Aim of the exercise: Starting at the first line of the data below, retype every line up to and including the one containing "- a [(T, error)]".

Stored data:
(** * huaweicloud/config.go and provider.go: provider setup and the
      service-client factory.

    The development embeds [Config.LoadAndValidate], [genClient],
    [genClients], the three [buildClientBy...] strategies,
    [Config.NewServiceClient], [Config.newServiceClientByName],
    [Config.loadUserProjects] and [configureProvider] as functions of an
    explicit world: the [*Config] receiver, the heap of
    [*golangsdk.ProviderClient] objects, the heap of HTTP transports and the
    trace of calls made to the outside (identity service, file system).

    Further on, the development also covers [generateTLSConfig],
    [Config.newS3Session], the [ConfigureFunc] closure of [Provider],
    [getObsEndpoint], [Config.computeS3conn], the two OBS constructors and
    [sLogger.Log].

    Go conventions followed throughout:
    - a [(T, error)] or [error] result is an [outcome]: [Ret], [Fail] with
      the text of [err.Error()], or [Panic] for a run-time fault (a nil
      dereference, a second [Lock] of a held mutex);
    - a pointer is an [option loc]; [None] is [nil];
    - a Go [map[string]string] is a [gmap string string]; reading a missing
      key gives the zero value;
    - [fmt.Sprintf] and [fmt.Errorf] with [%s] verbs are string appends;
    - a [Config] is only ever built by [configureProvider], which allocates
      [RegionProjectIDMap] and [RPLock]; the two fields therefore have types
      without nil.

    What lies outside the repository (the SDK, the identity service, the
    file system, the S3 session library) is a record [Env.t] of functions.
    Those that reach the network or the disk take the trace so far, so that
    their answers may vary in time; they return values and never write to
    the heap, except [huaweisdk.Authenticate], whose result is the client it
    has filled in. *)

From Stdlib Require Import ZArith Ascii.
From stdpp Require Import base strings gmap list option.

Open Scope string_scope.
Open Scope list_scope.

Reply:
(** * huaweicloud/config.go and provider.go: provider setup and the
      service-client factory.

    The development embeds [Config.LoadAndValidate], [genClient],
    [genClients], the three [buildClientBy...] strategies,
    [Config.NewServiceClient], [Config.newServiceClientByName],
    [Config.loadUserProjects] and [configureProvider] as functions of an
    explicit world: the [*Config] receiver, the heap of
    [*golangsdk.ProviderClient] objects, the heap of HTTP transports and the
    trace of calls made to the outside (identity service, file system).

    Further on, the development also covers [generateTLSConfig],
    [Config.newS3Session], the [ConfigureFunc] closure of [Provider],
    [getObsEndpoint], [Config.computeS3conn], the two OBS constructors and
    [sLogger.Log].

    Go conventions followed throughout:
    - a [(T, error)] or [error] result is an [outcome]: [Ret], [Fail] with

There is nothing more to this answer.